Lemma prices_encode :
  decodes optional_quotation (option_wf price_ok) wire_prices.
Proof.
  intros [v|]; unfold optional_quotation; simpl; [|done].
  pose proof (quotation_encodes v) as H. destruct (quotation v) as [q|]; simpl; [|done].
  destruct H as [-> [Hread Hpos]]. split; [done|]. split; [simpl; by rewrite Hread|done].
Qed.

Lemma validate_text_ok field : decodes (validate_text field) (λ v, negb (is_blank v)) (λ _ _, True).
Proof. intros v. unfold validate_text. by destruct (is_blank v). Qed.

Lemma validate_request_id_ok : decodes validate_request_id request_id_ok (λ _ _, True).
Proof.
  intros v. unfold validate_request_id, request_id_ok.
  destruct (36 <? _)%nat eqn:H1, (uuid_parses v) eqn:H2; simpl; rewrite ?andb_false_r, ?andb_true_r; try done.
  all: rewrite ?Nat.ltb_lt, ?Nat.ltb_ge in H1; try (split; [|done]).
  - by apply Nat.leb_gt.
  - by apply Nat.leb_le.
Qed.

Lemma positive_quantity_ok : decodes positive_quantity (λ v, 0 <? v) (λ _ _, True).
Proof. intros v. unfold positive_quantity. by destruct (0 <? v). Qed.

Lemma validate_named_order_ok kind : decodes (validate_named_order kind) (named_order_ok kind) (λ _ _, True).
Proof.
  intros id. unfold validate_named_order, named_order_ok. case_bool_decide; simpl; [|done].
  apply validate_request_id_ok.
Qed.

Lemma read_side_direction s : read_side (order_direction s) = Some s.
Proof. by destruct s. Qed.
Lemma read_order_type_number t : read_order_type (order_type t) = Some t.
Proof. by destruct t. Qed.
Lemma read_time_in_force_number t : read_time_in_force (time_in_force t) = Some (Some t).
Proof. by destruct t. Qed.
Lemma read_price_type_number c : read_price_type (price_type c) = Some c.
Proof. by destruct c. Qed.
Lemma read_order_id_type_number k : read_order_id_type (order_id_type <$> k) = Some k.
Proof. by destruct k as [[]|]. Qed.
End admissible.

....

# [Task details]
When you output the entries, keep every line exactly as it appears above.

# [Answer to the problem]
Lemma prices_encode :
  decodes optional_quotation (option_wf price_ok) wire_prices.
Proof.
  intros [v|]; unfold optional_quotation; simpl; [|done].
  pose proof (quotation_encodes v) as H. destruct (quotation v) as [q|]; simpl; [|done].
  destruct H as [-> [Hread Hpos]]. split; [done|]. split; [simpl; by rewrite Hread|done].
Qed.

Lemma validate_text_ok field : decodes (validate_text field) (λ v, negb (is_blank v)) (λ _ _, True).
Proof. intros v. unfold validate_text. by destruct (is_blank v). Qed.

Lemma validate_request_id_ok : decodes validate_request_id request_id_ok (λ _ _, True).
Proof.
  intros v. unfold validate_request_id, request_id_ok.
  destruct (36 <? _)%nat eqn:H1, (uuid_parses v) eqn:H2; simpl; rewrite ?andb_false_r, ?andb_true_r; try done.
  all: rewrite ?Nat.ltb_lt, ?Nat.ltb_ge in H1; try (split; [|done]).
  - by apply Nat.leb_gt.
  - by apply Nat.leb_le.
Qed.

Lemma positive_quantity_ok : decodes positive_quantity (λ v, 0 <? v) (λ _ _, True).
Proof. intros v. unfold positive_quantity. by destruct (0 <? v). Qed.

Lemma validate_named_order_ok kind : decodes (validate_named_order kind) (named_order_ok kind) (λ _ _, True).
Proof.
  intros id. unfold validate_named_order, named_order_ok. case_bool_decide; simpl; [|done].
  apply validate_request_id_ok.
Qed.

Lemma read_side_direction s : read_side (order_direction s) = Some s.
Proof. by destruct s. Qed.
Lemma read_order_type_number t : read_order_type (order_type t) = Some t.
Proof. by destruct t. Qed.
Lemma read_time_in_force_number t : read_time_in_force (time_in_force t) = Some (Some t).
Proof. by destruct t. Qed.
Lemma read_price_type_number c : read_price_type (price_type c) = Some c.
Proof. by destruct c. Qed.
Lemma read_order_id_type_number k : read_order_id_type (order_id_type <$> k) = Some k.
Proof. by destruct k as [[]|]. Qed.
End admissible.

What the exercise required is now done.